[To do]
Repeat exactly, and only, the lines below starting at the line that contains "iv_saved : forall" and ending at the line that contains "The semaphore [multex], held", inclusive of both.

===== Supplied data

(* ===== verification/Traps.v ===== *)
(** * System calls stay in the address space of their caller

    The handlers of Syscalls.v, seen from an address space.  A handler is
    interrupted where it asks for a service; each part of it, from its beginning
    or from a reply to the next request or to its end, changes nothing outside
    the address space of the process that called it ([confined]), and leaves the
    machine well formed. *)

From S2P Require Import Prelude Ints Machine UserMem Syscalls Isolation.

Module Traps.

Import Machine UserMem Syscalls Isolation.

(** The machine is still that of the process at [m0]. *)
Definition held (m0 m : machine) : Prop := confined m0 m /\ machine_ok m.

Lemma held_refl m : machine_ok m -> held m m.
Proof. intros Hm. split; [|done]. apply confined_refl, Hm. Qed.

Lemma held_trans m0 m m' : held m0 m -> held m m' -> held m0 m'.
Proof. intros [H _] [H' ?]. split; [by eapply confined_trans|done]. Qed.

Lemma trap_confined : handler_confined trap.
Proof. intros which m m' _ _ E. unfold trap in E. by destruct (decide _). Qed.

Lemma held_ReadMem m0 m va o m' : held m0 m -> ReadMem trap va 1 m = Ok (o, m') -> held m0 m'.
Proof.
  intros [Hc Hm] E. pose proof Hm as (Hr & Hmem & Htab). split.
  - eapply confined_trans; [exact Hc|].
    apply (here_ReadMem trap trap_confined m Htab (proj1 Hmem) va 1 m o m'); [by left|by apply confined_refl|done].
  - destruct (Translate_cases m va 1 false Htab) as [(ex & Hex & ET & _)|(t & e & pa & Hp & Hmap & _)]; [by left|..].
    + unfold ReadMem in E. rewrite ET in E. cbn [rbind] in E. by rewrite decide_False, fault_halts in E by done.
    + rewrite (ReadMem_mapped _ m va 1 t e pa) in E; [|done|apply Hmem|by left|done|done]. injection E as <- <-.
      split; [done|]. split; [done|]. by apply touch_tables.
Qed.

Lemma held_WriteMem m0 m va v b m' : held m0 m -> WriteMem trap va 1 v m = Ok (b, m') -> held m0 m'.
Proof.
  intros [Hc Hm] E. pose proof Hm as (Hr & Hmem & Htab). split.
  - eapply confined_trans; [exact Hc|].
    apply (here_WriteMem trap trap_confined m Htab (proj1 Hmem) va 1 v m b m'); [by left|by apply confined_refl|done].
  - destruct (Translate_cases m va 1 true Htab) as [(ex & Hex & ET & _)|(t & e & pa & Hp & Hmap & H0 & H1 & _)]; [by left|..].
    + unfold WriteMem in E. rewrite ET in E. cbn [rbind] in E. by rewrite decide_False, fault_halts in E by done.
    + rewrite (WriteMem_mapped _ m va 1 v t e pa) in E; [|done|apply Hmem|by left|done|done]. injection E as <- <-.
      split; [done|]. split; [|by apply touch_tables].
      apply memory_ok_store; [done|apply le_bytes_u8|done|]. by rewrite length_le_bytes.
Qed.

Lemma held_registers m0 m rs : held m0 m -> regs_ok rs -> held m0 (with_regs rs m).
Proof.
  intros [Hc Hm] Hr. pose proof Hm as (_ & Hmem & Htab). split; [|by split].
  eapply confined_trans; [exact Hc|]. by apply confined_registers.
Qed.

Lemma held_read_char m0 m addr c m' : held m0 m -> read_char addr m = Ok (c, m') -> held m0 m'.
Proof.
  intros Hm E. unfold read_char in E. apply bind_Ok_inv in E as ([o m1] & E1 & E).
  apply bind_Ok_inv in E as (c' & _ & [= <- <-]). by eapply held_ReadMem.
Qed.

Lemma held_length_loop m0 fuel addr cl : forall n m l m', held m0 m ->
  length_loop fuel addr cl n m = Ok (l, m') -> held m0 m'.
Proof.
  induction fuel as [|fuel IH]; intros n m l m' Hm E; [done|]. cbn [length_loop] in E.
  apply bind_Ok_inv in E as ([c m1] & E1 & E). apply held_read_char with (m0 := m0) in E1; [|done].
  case_match; [by injection E as <- <-|]. by eapply IH.
Qed.

Lemma held_stringUser2System m0 m addr cl s m' : held m0 m ->
  stringUser2System addr cl m = Ok (s, m') -> held m0 m'.
Proof.
  intros Hm E. unfold stringUser2System in E. apply bind_Ok_inv in E as ([l m1] & E1 & E).
  apply (held_length_loop m0 _ _ _ _ _ _ _ Hm) in E1.
  apply (for_range_preserve (fun st : list Z * machine => held m0 (snd st))) in E; [done| |done].
  intros i [str m2] [str' m3] _ H2 E2. cbn [snd] in *.
  apply bind_Ok_inv in E2 as ([c m4] & E4 & [= <- <-]). by eapply held_read_char.
Qed.

Lemma held_StringSys2User m0 m str addr cl m' : held m0 m ->
  StringSys2User str addr cl m = Ok m' -> held m0 m'.
Proof.
  intros Hm E. unfold StringSys2User in E. apply bind_Ok_inv in E as (l & _ & E).
  apply bind_Ok_inv in E as (m1 & E1 & E). apply bind_Ok_inv in E as ([b m2] & E2 & [= <-]).
  eapply held_WriteMem; [|exact E2].
  apply (for_range_preserve (held m0)) in E1; [done| |done]. intros i m3 m4 _ H3 E3.
  apply bind_Ok_inv in E3 as (c & _ & E3). apply bind_Ok_inv in E3 as ([b' m5] & E5 & [= <-]).
  by eapply held_WriteMem.
Qed.

(** ** Every part of every handler *)

Fixpoint stays (m0 : machine) (x : run) : Prop :=
  match x with
  | Done m => held m0 m
  | Fail _ => True
  | Call _ m k => held m0 m /\ forall v m2, machine_ok m2 -> stays m2 (k v m2)
  end.

Lemma stays_bind {X} m0 (x : res X) k : (forall v, x = Ok v -> stays m0 (to_run (k v))) -> stays m0 (to_run (rbind x k)).
Proof. intros H. destruct x as [v|]; [by apply H|done]. Qed.

Lemma stays_read m0 n m k : (forall v, stays m0 (to_run (k v))) -> stays m0 (to_run (let* v := ReadRegister n m in k v)).
Proof. intros H. apply stays_bind. intros v _. apply H. Qed.

Lemma stays_string m0 m addr cl k : held m0 m -> (forall s m', held m0 m' -> stays m0 (to_run (k (s, m')))) ->
  stays m0 (to_run (rbind (stringUser2System addr cl m) k)).
Proof. intros Hm Hk. apply stays_bind. intros [s m'] E. apply Hk. by eapply held_stringUser2System. Qed.

Lemma stays_store m0 m str addr cl k : held m0 m -> (forall m', held m0 m' -> stays m0 (to_run (k m'))) ->
  stays m0 (to_run (let* m := StringSys2User str addr cl m in k m)).
Proof. intros Hm Hk. apply stays_bind. intros m' E. apply Hk. by eapply held_StringSys2User. Qed.

Lemma stays_reply m0 m v k : held m0 m -> (forall m', held m0 m' -> stays m0 (to_run (k m'))) ->
  stays m0 (to_run (let* m := WriteRegister 2 v m in k m)).
Proof.
  intros Hm Hk. rewrite WriteRegister_ok by (apply Hm || lia). cbn [rbind]. apply Hk.
  apply (held_registers m0 m (<[2%nat := s32 v]> (registers m)) Hm).
  assert (machine_ok (with_reg 2 v m)) as H by (apply with_reg_ok; [apply Hm|lia|regnum]). apply H.
Qed.

Lemma stays_void m0 m : held m0 m -> stays m0 (return_void m).
Proof.
  intros Hm. destruct (return_void_ok m) as [-> H]; [apply Hm|]. apply held_registers; [done|]. apply H.
Qed.

Lemma stays_value m0 v m : held m0 m -> stays m0 (return_value v m).
Proof. intros Hm. apply stays_reply; [done|]. intros m' Hm'. by apply stays_void. Qed.

Lemma stays_named m0 v m : held m0 m -> stays m0 (return_named v m).
Proof. intros Hm. apply stays_reply; [done|]. intros m' Hm'. case_match; [done|]. by apply stays_void. Qed.

Lemma stays_call m0 m r k : held m0 m -> (forall v m2, machine_ok m2 -> held m2 m2 -> stays m2 (k v m2)) ->
  stays m0 (Call r m k).
Proof. intros Hm Hk. split; [done|]. intros v m2 H2. apply Hk; [done|]. by apply held_refl. Qed.

(** Runs a handler. *)
Ltac stay :=
  repeat match goal with
  | H : held ?m0 ?m |- held ?m0 ?m => exact H
  | |- stays _ (to_run (rbind (stringUser2System _ _ _) _)) => apply stays_string
  | |- stays _ (to_run (rbind (StringSys2User _ _ _ _) _)) => apply stays_store
  | |- stays _ (to_run (rbind (WriteRegister 2 _ _) _)) => apply stays_reply
  | |- stays _ (to_run (rbind _ _)) => apply stays_bind
  | |- stays _ (to_run (Ok _)) => cbn [to_run]
  | |- stays _ (to_run (Err _)) => exact I
  | |- stays _ (to_run (if ?b then _ else _)) => destruct b
  | |- stays _ (return_void _) => apply stays_void
  | |- stays _ (return_value _ _) => apply stays_value
  | |- stays _ (return_named _ _) => apply stays_named
  | |- stays _ (Call _ _ _) => apply stays_call
  | |- stays _ (Fail _) => exact I
  | |- _ => progress intros
  end.

Lemma handlers_stay : Forall (fun c => forall m, machine_ok m -> stays m (c.2 m)) handlers.
Proof.
  unfold handlers. rewrite !Forall_cons. split_and!; [..|apply Forall_nil; exact I]; cbn [snd]; intros m Hm%held_refl;
    unfold handle_SC_Halt, handle_SC_Add, handle_SC_ReadNum, handle_SC_PrintNum, handle_SC_ReadChar,
      handle_SC_PrintChar, handle_SC_RandomNum, handle_SC_ReadString, handle_SC_PrintString,
      handle_SC_CreateFile, handle_SC_Open, handle_SC_Close, handle_SC_Read, handle_SC_Write, handle_SC_Seek,
      handle_SC_Exec, handle_SC_Join, handle_SC_Exit, handle_SC_CreateSemaphore, handle_SC_Wait,
      handle_SC_Signal, handle_SC_GetPid, handle_SC_Create_Socket, handle_SC_Close_Socket, handle_SC_Bind,
      handle_SC_Connect, handle_SC_Send_Msg, handle_SC_Recv_Msg, handle_not_implemented_SC; stay.
Qed.

Lemma switch_stays type cases m : Forall (fun c => forall m, machine_ok m -> stays m (c.2 m)) cases -> machine_ok m ->
  stays m (switch type cases m).
Proof.
  intros Hc Hm. induction Hc as [|[n h] cases Hh _ IH]; [done|]. cbn [switch]. destruct (type =? n); [by apply Hh|exact IH].
Qed.

Lemma ExceptionHandler_stays which m : machine_ok m -> stays m (ExceptionHandler which m).
Proof.
  intros Hm. unfold ExceptionHandler. apply stays_read. intros type.
  destruct which; try (apply stays_bind; intros m' E; unfold trap in E; by destruct (decide _)).
  apply switch_stays; [apply handlers_stay|done].
Qed.

(** While its handler waits, a process keeps what the handlers rely on, if its
    machine agrees with the one it left. *)
Lemma agree_kept m m' : machine_ok m -> machine_ok m' -> agree m m' -> kept m m'.
Proof.
  intros Hm Hm' (E1 & E2 & E3 & E4 & E5 & M). do 3 (split; [done|]). intros va.
  assert (place m' va = place m va) as Hp by (by rewrite !place_entry; unfold entry; rewrite E3).
  unfold byte_at. rewrite Hp. destruct (place m va) as [pa|] eqn:Ep; [|done]. cbn.
  destruct (proj2 Hm) as (_ & _ & t & Ht & _). apply (M t); [done|].
  destruct (place_mapped m t va pa Ht Ep) as (e & _ & Hmap). pose proof (place_range m va pa Ep) as Hr.
  rewrite Z2Nat.id by lia. eapply (mapped_frame t va 1 false e pa); [by left|by apply Hmap|lia].
Qed.

End Traps.
(** ** The invariant *)

Definition space_ok (fm : A) (sp : AddrSpace) : Prop :=
  Z.of_nat (length (table_of sp)) = numPages sp /\ NoDup (frames (table_of sp)) /\
  Forall (fun f => 0 <= f /\ view fm !! Z.to_nat f = Some true) (frames (table_of sp)).

Record inv (s : system) : Prop := {
  iv_memory : memory_ok (mainMemory (cpu s));
  iv_tlb : tlb (cpu s) = None;
  iv_registers : length (registers (cpu s)) = 40%nat /\ Forall is_s32 (registers (cpu s));
  iv_map : al_wf (freeMap s) /\ Z.of_nat (length (view (freeMap s))) = NumPhysPages;
  iv_space : forall a sp, spaces s !! a = Some sp -> space_ok (freeMap s) sp;
  iv_disjoint : forall a b sp sp' f, a <> b -> spaces s !! a = Some sp -> spaces s !! b = Some sp' ->
    f ∈ frames (table_of sp) -> f ∉ frames (table_of sp');
  iv_local : forall t th a, threads s !! t = Some th -> space th = Some a -> loaded th = Some a;
  iv_owner : forall t t' th th' a, threads s !! t = Some th -> threads s !! t' = Some th' ->
    loaded th = Some a -> loaded th' = Some a -> t = t';
  iv_saved : forall t th, threads s !! t = Some th -> length (userRegisters th) = 40%nat /\
    forall a sp, space th = Some a -> spaces s !! a = Some sp -> t <> currentThread s -> regs_ok (userRegisters th);
  iv_current : forall th a sp, threads s !! currentThread s = Some th -> space th = Some a ->
    spaces s !! a = Some sp ->
    table s = Some a /\ pageTableSize (cpu s) = numPages sp /\ regs_ok (registers (cpu s));
  iv_handler : forall t th k, threads s !! t = Some th -> handler th = Some k ->
    forall v m, machine_ok m -> stays m (k v m)
}.
(* ===== verification/PTable.v ===== *)
(** * Processes: Exec, Join and Exit

    threads/ptable.cc and threads/pcb.cc: the table of process control blocks
    behind the system calls Exec, Join and Exit.  A process waits in two
    places, in [joinsem->P()] of a child and in [exitsem->P()] of its own, so
    [JoinUpdate] and [ExitUpdate] are cut there into a part before and a part
    after; each part, and [SysExec] as a whole ([ExecUpdate] holds [bmsem]), is
    one step.
    The semaphore [multex], held for the change of a counter only, is not part
    of the state.

    [PTable::Remove] deletes the control block, whose destructor deletes the
    semaphores and then calls [Thread::Finish] of the running thread, which
    does not return: the block stays in its slot, with dangling semaphores. *)

From S2P Require Import Prelude Ints CString STable FileTable.

Module PTable.

Definition MAX_PROCESS : Z := 10.

(** [alive] until the destructor has deleted the semaphores. *)
Record PCB := mkPCB {
  parentID : Z;
  processID : Z;
  exitcode : Z;
  numwait : Z;
  joinsem : Z;
  exitsem : Z;
  filename : list Z;     (* 128 bytes *)
  alive : bool
}.

(** Where a process is: in its program, in [JoinWait] of a child, in
    [ExitWait], or finished. *)
Inductive phase := Running | Joining (id : Z) | Exiting | Gone.

#[global] Instance phase_eq_dec : EqDecision phase.
Proof. solve_decision. Defined.

(** The table, where the processes are, the names of their threads, and the
    files. *)
Record system (H : Type) := mkSystem {
  pcb : list (option PCB);
  phases : gmap Z phase;
  names : gmap Z (list Z);
  files : FileTable.FileSystem;
  host : H
}.

Arguments mkSystem {H}. Arguments pcb {H}. Arguments phases {H}. Arguments names {H}.
Arguments files {H}. Arguments host {H}.

Section PTable.
Context {H : Type} `{Unix H}.

(** What uninitialised memory holds. *)
Variable garbage : Z.
Variable garbage_name : list Z.

Definition set_pcb (t : list (option PCB)) (s : system H) : system H :=
  mkSystem t (phases s) (names s) (files s) (host s).

Definition set_phase (p : Z) (ph : phase) (s : system H) : system H :=
  mkSystem (pcb s) (<[p := ph]> (phases s)) (names s) (files s) (host s).

(** [new PCB(id)] by process [cur]; the argument is not used. *)
Definition PCB_init (cur id : Z) : PCB := mkPCB garbage cur garbage garbage 0 0 garbage_name true.
(** ** A request and its rejection *)





(** ** The pending withdrawal of a user *)

(** X15: the pending route answers with the pending withdrawal of the
    session user when there is one, and with no row otherwise, and writes
    nothing; where no user has two pending withdrawals, the row it answers
    with is the user's pending withdrawal. *)
Theorem getWithdrawalsPending_finds (st : Store) (req : Request) :
  let userId := User.id (Request.user req) in
  single_pending (withdrawalRequests st) →
  ∃ found,
    getWithdrawalsPending req st = (json found, st)
    ∧ (found = None ↔ ¬ has_pending st userId)
    ∧ ∀ i w,
        rows (withdrawalRequests st) !! i = Some w →
        WithdrawalRequest.userId w = userId →
        WithdrawalRequest.status w = "pending" →
        found = Some w.
Proof.
  intros userId Hsingle. unfold getWithdrawalsPending.
  destruct (getUserPendingWithdrawal_run st userId) as (found & Hget & Hfound).
  exists found. unfold_db. fold userId. rewrite Hget. split; [done|]. split.
  - rewrite <- Hfound, <- not_eq_None_Some. split; [by intros -> ?|].
    intros Hnot. by destruct found; [destruct Hnot|].
  - intros i w Hrow Hu Hs.
    unfold getUserPendingWithdrawal, gets in Hget. injection Hget as Hhead.
    destruct found as [w'|].
    + apply head_Some_elem_of in Hhead.
      apply list_elem_of_filter in Hhead as [[Hu' Hs'] Hin].
      apply elem_of_select in Hin as [j Hrow'].
      assert (i = j) as <- by (apply (Hsingle i j w w'); congruence).
      congruence.
    + assert (is_Some (@None WithdrawalRequest)) as [? ?]; [|done].
      apply Hfound. by exists i, w.
Qed.

Lemma single_pending_singleton (t : Table WithdrawalRequest) (k : Z)
    (w : WithdrawalRequest) :
  rows t = {[ k := w ]} → single_pending t.
Proof.
  intros Hrows i j w1 w2 Hi Hj _ _ _. rewrite Hrows in Hi, Hj.
  apply lookup_singleton_Some in Hi as [<- _], Hj as [<- _]. reflexivity.
Qed.
(** * PHENICX-Anechoic loader: a shallow embedding of
    [mirdata/datasets/phenicx_anechoic.py] and the properties of its
    [Track] and [MultiTrack] classes.

    Python values are modelled as follows.
    - [str] is [string]; comparison of strings is by code point
      ([String.leb]), which is what [sorted] uses.
    - A [dict] is an association list in insertion order; its keys are
      pairwise distinct.
    - A raised exception is the [Raise] branch of [result]; the exception
      classes that the module can raise are the constructors of [exn].
    - The disk is a partial map from paths to file contents. *)

From Stdlib Require Import String Ascii List Bool Arith ZArith QArith Lia.
From Stdlib Require Import Permutation Sorted.
Import ListNotations.
Local Open Scope list_scope.
Local Open Scope string_scope.

(** ** Exceptions and the error monad *)

Module Py.

Inductive exn : Type :=
| ValueError
| AssertionError
| IOError
| IndexError
| KeyError
| TypeError
| NameError
| LengthMismatchError.

Inductive result (A : Type) : Type :=
| Ok (a : A)
| Raise (e : exn).

Arguments Ok {A} a.
Arguments Raise {A} e.

Definition bind {A B : Type} (r : result A) (k : A -> result B) : result B :=
  match r with
  | Ok a => k a
  | Raise e => Raise e
  end.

==========

[Answer for the task]
  iv_saved : forall t th, threads s !! t = Some th -> length (userRegisters th) = 40%nat /\
    forall a sp, space th = Some a -> spaces s !! a = Some sp -> t <> currentThread s -> regs_ok (userRegisters th);
  iv_current : forall th a sp, threads s !! currentThread s = Some th -> space th = Some a ->
    spaces s !! a = Some sp ->
    table s = Some a /\ pageTableSize (cpu s) = numPages sp /\ regs_ok (registers (cpu s));
  iv_handler : forall t th k, threads s !! t = Some th -> handler th = Some k ->
    forall v m, machine_ok m -> stays m (k v m)
}.
(* ===== verification/PTable.v ===== *)
(** * Processes: Exec, Join and Exit

    threads/ptable.cc and threads/pcb.cc: the table of process control blocks
    behind the system calls Exec, Join and Exit.  A process waits in two
    places, in [joinsem->P()] of a child and in [exitsem->P()] of its own, so
    [JoinUpdate] and [ExitUpdate] are cut there into a part before and a part
    after; each part, and [SysExec] as a whole ([ExecUpdate] holds [bmsem]), is
    one step.
    The semaphore [multex], held for the change of a counter only, is not part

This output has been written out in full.